* **Task material**
(* ===== verification/Fifo.v ===== *)
(** * fifo/: the benchmark over two named pipes *)

From S2P Require Import Prelude CInt Prog Stream Transfer CDouble Arguments Utility Benchmarks.
From S2P Require Import Times Echo EchoClient EchoServer Samples Signals Process.

Definition REQUEST : string := "/tmp/ipc_bench_fifo_req".
Definition RESPONSE : string := "/tmp/ipc_bench_fifo_res".

(** ** fifo/helper.c *)

Definition pipeMetaData : Type := counts.

Definition read_from_pipe (buffer : list Z) (stream chunk numBytesToRead : Z) :
    prog (list Z * pipeMetaData) :=
  receive_requests (Read stream) buffer chunk numBytesToRead.

Definition write_to_pipe (buffer : list Z) (stream chunk numBytesToWrite : Z) :
    prog pipeMetaData :=
  send_requests (Write stream) buffer chunk numBytesToWrite.

Definition MAX_PIPE_SIZE : Z := 104856.

(** Not called. *)
Definition maxPipeSize (args : Arguments) : prog Z :=
  messageSize <- add_i32 8 (size args) ;;
  pipeSize <- mul_i32 messageSize (count args) ;;
  if pipeSize <? MAX_PIPE_SIZE then Ret pipeSize else Ret MAX_PIPE_SIZE.

Definition pipe_transport (readStream writeStream : Z) : transport :=
  Transport (fun buffer chunk n => read_from_pipe buffer readStream chunk n)
            (fun buffer chunk n => write_to_pipe buffer writeStream chunk n).

#[export] Instance pipe_transport_ok readStream writeStream :
  TransportOk (pipe_transport readStream writeStream) readStream writeStream.
Proof. exact (call_transport_ok _ _ readStream writeStream). Qed.

(** [open_fifo] of the client and of the server, which ask for different capacities; the
    argument [signal_action] is not used. *)
Definition open_sized (capacity : Z) (path : string) (flag : Z) : prog Z :=
  r <- sys (Open path flag) ;;
  if ret r =? -1 then sys_ (Printf "errno %d\n" [AInt (errno r)]) ;;; Ret (-1)
  else
    result <- sys (Fcntl (ret r) F_SETPIPE_SZ capacity) ;;
    if ret result =? -1 then sys_ (Printf "errno %d\n" [AInt (errno result)]) ;;; Ret (-1)
    else Ret (ret r).

(** The two entries of [pfds]; before the first poll their [revents] are those of the block. *)
Definition two_pollfds (readStream writeStream : Z) (block : list Z) : list pollfd :=
  [Pollfd readStream POLLIN (raw_revents block 0);
   Pollfd writeStream POLLOUT (raw_revents block 1)].

(** ** fifo/client.c *)

Module Client.

Definition quit_signal_handler : prog unit := Echo.quit_signal_handler.
Definition cleanup : Z -> prog unit := Echo.cleanup.
Definition checkPoll : list pollfd -> nat -> Z -> prog (list pollfd * bool) := Echo.checkPoll.
Definition updateWriteTimes : Z -> list Z -> Z -> Z -> Z -> prog (list Z) := Times.updateWriteTimes.
Definition updateReadWriteTimes : Z -> list Z -> Z -> Z -> Z -> prog (list Z) :=
  Times.updateReadWriteTimes.
Definition open_fifo : string -> Z -> prog Z := open_sized 102400.

(** [bench.total_start] is assigned twice and not read. *)
Definition communicate (readStream writeStream : Z) (args : Arguments) : prog unit :=
  let bufferSize := maxOutstandingBytes args in
  readBuffer <- malloc bufferSize ;;
  writeBuffer <- malloc bufferSize ;;
  times <- malloc (u64 (8 * u64 (count args))) ;;
  block <- malloc 16 ;;
  let pfds := two_pollfds readStream writeStream block in
  bench <- setup_benchmarks None ;;
  total_start <- now ;;
  st <- client_loop (pipe_transport readStream writeStream) args writeBuffer 2 1
          (client_start readBuffer (cells times) pfds) ;;
  let args := clip_count args st in
  evaluateClient (c_times st) args ;;;
  cleanup readStream ;;;
  cleanup writeStream.

(** [argc] is the length of [argv]. *)
Definition main (argv : list string) : prog Z :=
  sys_ Setvbuf ;;;
  r <- sysret (SchedSetaffinity [3]) ;;
  if r =? -1 then Ret EXIT_FAILURE
  else
    setup_client_signals ;;;
    args <- parse_arguments argv ;;
    clientReadStream <- open_fifo RESPONSE O_RDONLY ;;
    if clientReadStream =? -1 then
      sys_ Fflush ;;;
      sys_ (Printf "%d\n" [AInt clientReadStream]) ;;;
      Ret EXIT_FAILURE
    else
      clientWriteStream <- open_fifo REQUEST O_WRONLY ;;
      if clientWriteStream =? -1 then sys_ Fflush ;;; Ret EXIT_FAILURE
      else
        ok <- install_quit_handlers ;;
        if negb ok then Ret EXIT_FAILURE
        else communicate clientReadStream clientWriteStream args ;;; Ret EXIT_SUCCESS.

End Client.

(** ** fifo/server.c *)

Module Server.

Definition quit_signal_handler : prog unit := Echo.quit_signal_handler.
Definition cleanup : Z -> prog unit := Echo.cleanup.
Definition checkPoll : list pollfd -> nat -> Z -> prog (list pollfd * bool) := Echo.checkPoll.
Definition open_fifo : string -> Z -> prog Z := open_sized 1048576.

(** The block under [if (firstRead)]: from then on both entries are polled. *)
Definition on_first_read (st : server) : prog server :=
  if s_firstRead st then
    bench <- setup_benchmarks None ;;
    Ret (EchoServer.Server (s_readBuffer st) (s_pfds st) 2 (Some bench) false (s_endTime st)
      (s_outstandingBytes st) (s_totalBytesRead st) (s_totalBytesWritten st))
  else Ret st.

Definition communicate (readStream writeStream : Z) (args : Arguments) : prog unit :=
  readBuffer <- malloc (maxOutstandingBytes args) ;;
  block <- malloc 16 ;;
  let pfds := two_pollfds readStream writeStream block in
  st <- server_loop (pipe_transport readStream writeStream) on_first_read args 1
          (server_start readBuffer pfds None true) ;;
  cleanup readStream ;;;
  cleanup writeStream ;;;
  server_report args st.

Definition main (argv : list string) : prog Z :=
  sys_ Setvbuf ;;;
  r <- sysret (SchedSetaffinity [5]) ;;
  if r =? -1 then Ret EXIT_FAILURE
  else
    setup_server_signals ;;;
    args <- parse_arguments argv ;;
    clientWriteStream <- open_fifo RESPONSE O_WRONLY ;;
    if clientWriteStream =? -1 then sys_ Fflush ;;; Ret EXIT_FAILURE
    else
      clientReadStream <- open_fifo REQUEST O_RDONLY ;;
      if clientReadStream =? -1 then sys_ Fflush ;;; Ret EXIT_FAILURE
      else
        ok <- install_quit_handlers ;;
        if negb ok then Ret EXIT_FAILURE
        else communicate clientReadStream clientWriteStream args ;;; Ret EXIT_SUCCESS.

End Server.

(** ** fifo/fifo.c *)

Definition makeFifo (path : string) : prog Z :=
  sys_ (Remove path) ;;;
  r <- sys (Mkfifo path 438) ;;
  if 0 <? ret r then sys_ (Printf "errno %d\n" [AInt (errno r)]) ;;; Ret (-1)
  else Ret (ret r).

Definition main (file : list Z) (argv : list string) : prog Z :=
  makeFifo REQUEST ;;;
  makeFifo RESPONSE ;;;
  setup_parent file "fifo" argv ;;;
  Ret 0.

(** ** Correctness *)

#[export] Instance on_first_read_ok e `{!ClockOk e} : OnRead e Server.on_first_read
  (fun bench firstRead => bench <> None \/ firstRead = true).
Proof.
  split. intros J h st HJ Hh. unfold Server.on_first_read. destruct (s_firstRead st) eqn:F.
  - unfold setup_benchmarks. apply total_bind, total_bind, (total_now e); [done|by apply HJ|].
    intros t _. cbn [post]. apply total_ret; [by apply HJ|]. cbn [post].
    apply total_ret; [by apply HJ|]. cbn. split_and!; [done..|by intros _; split; [left|]|].
    exists [(TimespecGet, e h TimespecGet)]. split; [done|by repeat constructor].
  - apply total_ret; [done|]. cbn. split_and!; [done..| |by exists []].
    rewrite F. intros [?|?]; [split; [by left|done]|done].
Qed.

Section correctness.
Context (e : env) {K : KernelIO e} {C : ClockOk e} {M : MallocOk e}.
Context (rfd wfd : Z) (args : Arguments) (AOK : args_ok args) (h : hist).

Lemma fifo_client_safe :
  safe e (window rfd wfd (maxOutstandingBytes args) h) h (Client.communicate rfd wfd args)
    (fun o _ => o = Val tt \/ o = Halted AssertFailed).
Proof.
  destruct (args_products args AOK) as (Hsz & Hcnt & Hrt & Hmb & Hmo & Hb1 & Hb2).
  unfold Client.communicate. rewrite Hcnt. set (I := window _ _ _ _).
  pose proof (unmoved_here rfd wfd h) as U.
  pose proof (window_streams rfd wfd (maxOutstandingBytes args) h) as SI.
  pose proof (stream_inv_kept e _ (unmoved_streams rfd wfd h)) as SU.
  assert (forall h', unmoved rfd wfd h h' -> I h') as UI
    by (intros; apply unmoved_window; [lia|done]).
  do 4 (eapply (safe_malloc e I _ UI SU); [unfold u64; try lia; apply Z.mod_pos_bound; done|done|];
    clear U; intros ? ? ? U).
  eapply (safe_setup_benchmarks e I _ UI SU); [done|]. clear U. intros bench h1 U.
  eapply (safe_now e I _ UI SU); [done|]. clear U. intros t h2 _ U.
  apply safe_bind. eapply safe_conseq.
  { apply (client_loop_safe e (pipe_transport rfd wfd) rfd wfd args AOK); [done|].
    apply client_inv_start; [done|done|done|]. apply zlen_cells; [destruct AOK; lia|].
    rewrite H1, u64_small; [done|]. destruct AOK. unfold in_u64, u64_mod. lia. }
  intros [st|x] h3 HI3; [|done]. cbn [returns post]. intros [J _].
  eapply safe_conseq; [apply safe_report; [done|done|apply J|apply J|done|]|].
  2: { intros o h5 _ [?|[? _]]; auto. }
  intros h5 HI5. apply total_bind. eapply total_conseq; [by apply cleanup_total|].
  intros [[]|] h6 HI6; [|done]. intros _. by apply cleanup_total.
Qed.

Lemma fifo_server_safe {PW : PeerWindow e rfd wfd (maxOutstandingBytes args) h} :
  safe e (held_ok rfd wfd (maxOutstandingBytes args) h) h (Server.communicate rfd wfd args)
    (fun o h' => o = Val tt \/
      o = Halted (Undefined Indeterminate) /\ read_since rfd h h' <= 0 \/
      o = Halted (Undefined ConversionOverflow)).
Proof.
  destruct (args_products args AOK) as (Hsz & Hcnt & Hrt & Hmb & Hmo & Hb1 & Hb2).
  unfold Server.communicate. set (I := held_ok _ _ _ _).
  set (V := fun h' => unmoved rfd wfd h h' /\ extends e h h').
  assert (V h) as U by (split; [apply unmoved_here|constructor]).
  pose proof (held_streams rfd wfd (maxOutstandingBytes args) h) as SI.
  assert (kept_by e V) as SU by apply kept_extends, stream_inv_kept, unmoved_streams.
  assert (forall h', V h' -> I h') as UI by (intros ? [? _]; apply unmoved_held; [lia|done]).
  do 2 (eapply (safe_malloc e I _ UI SU); [lia|done|]; clear U; intros ? ? ? U).
  destruct U as [U X]. apply safe_bind. eapply safe_conseq.
  { apply (server_loop_safe e (pipe_transport rfd wfd) rfd wfd _ _ args AOK).
    1: exact PW. 1: done. apply full_inv_start; [done..|by right]. }
  intros [st|x] h2 HI2; [|done]. cbn [returns post]. intros D.
  assert (s_bench st = None -> read_since rfd h h2 <= 0) as Hb
    by (intros Hn; by eapply server_done_bench).
  set (I' := fun h' => I h' /\ (s_bench st = None -> read_since rfd h h' <= 0)).
  assert (stream_inv I') as SI'.
  { intros c r h3 Hq [H3 H4]. split; [by apply SI|]. by rewrite read_since_quiet. }
  apply (safe_weaken e I I'); [by intros ? []|]. apply total_safe.
  apply total_bind. eapply total_conseq; [by apply (cleanup_total e I')|].
  intros [[]|] h3 HI3; [|done]. intros _. cbn [post].
  apply total_bind. eapply total_conseq; [by apply (cleanup_total e I')|].
  intros [[]|] h4 HI4; [|done]. intros _. cbn [post].
  eapply total_conseq; [by apply (server_report_total e I' SI')|].
  intros o h5 [HI5 Hr5] [[-> _]|[[-> Hn]| ->]]; [by left| |by right; right].
  right; left. split; [done|]. by apply Hr5.
Qed.
End correctness.

(** C21. [read_from_pipe] returns, whatever the kernel answers: the bytes it received are at the
    front of the buffer, in order, the rest of the buffer is untouched, nothing was sent, the
    returned structure is the division of their number by the request size, and it stops
    early only when a [read] failed or found nothing. *)
Theorem read_from_pipe_correct e `{!KernelIO e} h buffer stream chunk n :
  0 < chunk -> 0 <= n < 2 ^ 63 -> n <= zlen buffer ->
  wp e h (read_from_pipe buffer stream chunk n)
    (returns (read_result stream chunk n buffer h)).
Proof. intros. by apply (receive_requests_result e (Read stream) stream). Qed.

Lemma read_from_pipe_correct_witness :
  wp (feeder 4 [1; 2; 3]) [] (read_from_pipe [0; 0; 0; 0] 4 2 4)
    (returns (read_result 4 2 4 [0; 0; 0; 0] [])).
Proof.
  destruct (feeder_ok 4 [1; 2; 3]) as [? _]. apply (read_from_pipe_correct (feeder 4 [1; 2; 3])); [lia|lia|done].
Defined.

(** C22. [write_to_pipe] returns: what it sent is a prefix of the buffer, of the length it
    reports, nothing was received, and it stops early only when a [write] failed. *)
Theorem write_to_pipe_correct e `{!KernelIO e} h buffer stream chunk n :
  0 < chunk -> 0 <= n < 2 ^ 63 -> n <= zlen buffer ->
  wp e h (write_to_pipe buffer stream chunk n)
    (returns (write_result stream chunk n buffer h)).
Proof. intros. by apply (send_requests_result e (Write stream) stream). Qed.

Lemma write_to_pipe_correct_witness :
  wp (feeder 4 []) [] (write_to_pipe [1; 2; 3; 4; 5] 5 2 5)
    (returns (write_result 5 2 5 [1; 2; 3; 4; 5] [])).
Proof.
  destruct (feeder_ok 4 []) as [? _]. apply (write_to_pipe_correct (feeder 4 [])); [lia|lia|done].
Defined.

(** With [-s 0] the server divides by zero in its report, whatever the kernel answers:
    its loop ends at once and the number of bytes is divided by the request size. *)
Theorem server_size_zero e h rs ws args :
  size args = 0 ->
  wp e h (Server.communicate rs ws args) (fun o _ => o = Halted (Undefined DivByZero)).
Proof.
  intros Hs. unfold Server.communicate, malloc, wp. cbn [bind].
  do 2 (apply total_call; [done|]). apply total_bind, server_loop_skip; [|done|].
  { unfold s_maxBytes, reqSize. by rewrite Hs. }
  cbn [post]. unfold Server.cleanup, cleanup, sysret. cbn [bind].
  apply total_call; [done|]. case_test; cbn [bind]; (apply total_call; [done|]);
    case_test; cbn [bind]; unfold server_report, reqSize; rewrite Hs; by apply total_stop.
Qed.

Lemma server_size_zero_witness :
  wp (feeder 4 []) [] (Server.communicate 4 5 (Args 0 1 1))
    (fun o _ => o = Halted (Undefined DivByZero)).
Proof. by apply server_size_zero. Defined.

(** [maxPipeSize] is the size of all messages, with eight bytes more each, capped by
    the constant, when the product is an [int]; otherwise the multiplication overflows. *)
Theorem maxPipeSize_correct e h args :
  0 <= size args < 2 ^ 31 - 8 -> 0 <= count args < 2 ^ 31 ->
  eval e h (maxPipeSize args)
    (if (8 + size args) * count args <? 2 ^ 31
     then Val (Z.min ((8 + size args) * count args) MAX_PIPE_SIZE)
     else Halted (Undefined SignedOverflow)) h.
Proof.
  intros Hs Hc. unfold maxPipeSize, add_i32, mul_i32.
  assert (in_i32b (8 + size args) = true) as -> by (apply in_i32b_spec; unfold in_i32; lia).
  cbn [bind]. assert (0 <= (8 + size args) * count args) by nia.
  destruct (Z.ltb_spec ((8 + size args) * count args) (2 ^ 31)).
  - assert (in_i32b ((8 + size args) * count args) = true) as ->
      by (apply in_i32b_spec; unfold in_i32; lia).
    cbn [bind]. destruct (Z.ltb_spec ((8 + size args) * count args) MAX_PIPE_SIZE).
    + rewrite Z.min_l by lia. constructor.
    + rewrite Z.min_r by lia. constructor.
  - destruct (in_i32b ((8 + size args) * count args)) eqn:E; [|constructor].
    apply in_i32b_spec in E. unfold in_i32 in E. lia.
Qed.

Lemma maxPipeSize_correct_witness :
  eval (feeder 4 []) [] (maxPipeSize (Args 4096 1000 1)) (Val 104856) [].
Proof. apply (maxPipeSize_correct (feeder 4 []) [] (Args 4096 1000 1)); cbn; lia. Defined.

* **Task prompt**
I'd like the lines above from the one with "if clientReadStream =? -1 then sys_" up to and including the one with "- unfold setup_benchmarks." copied exactly, with no other lines.

* **The answer**
      if clientReadStream =? -1 then sys_ Fflush ;;; Ret EXIT_FAILURE
      else
        ok <- install_quit_handlers ;;
        if negb ok then Ret EXIT_FAILURE
        else communicate clientReadStream clientWriteStream args ;;; Ret EXIT_SUCCESS.

End Server.

(** ** fifo/fifo.c *)

Definition makeFifo (path : string) : prog Z :=
  sys_ (Remove path) ;;;
  r <- sys (Mkfifo path 438) ;;
  if 0 <? ret r then sys_ (Printf "errno %d\n" [AInt (errno r)]) ;;; Ret (-1)
  else Ret (ret r).

Definition main (file : list Z) (argv : list string) : prog Z :=
  makeFifo REQUEST ;;;
  makeFifo RESPONSE ;;;
  setup_parent file "fifo" argv ;;;
  Ret 0.

(** ** Correctness *)

#[export] Instance on_first_read_ok e `{!ClockOk e} : OnRead e Server.on_first_read
  (fun bench firstRead => bench <> None \/ firstRead = true).
Proof.
  split. intros J h st HJ Hh. unfold Server.on_first_read. destruct (s_firstRead st) eqn:F.
  - unfold setup_benchmarks. apply total_bind, total_bind, (total_now e); [done|by apply HJ|].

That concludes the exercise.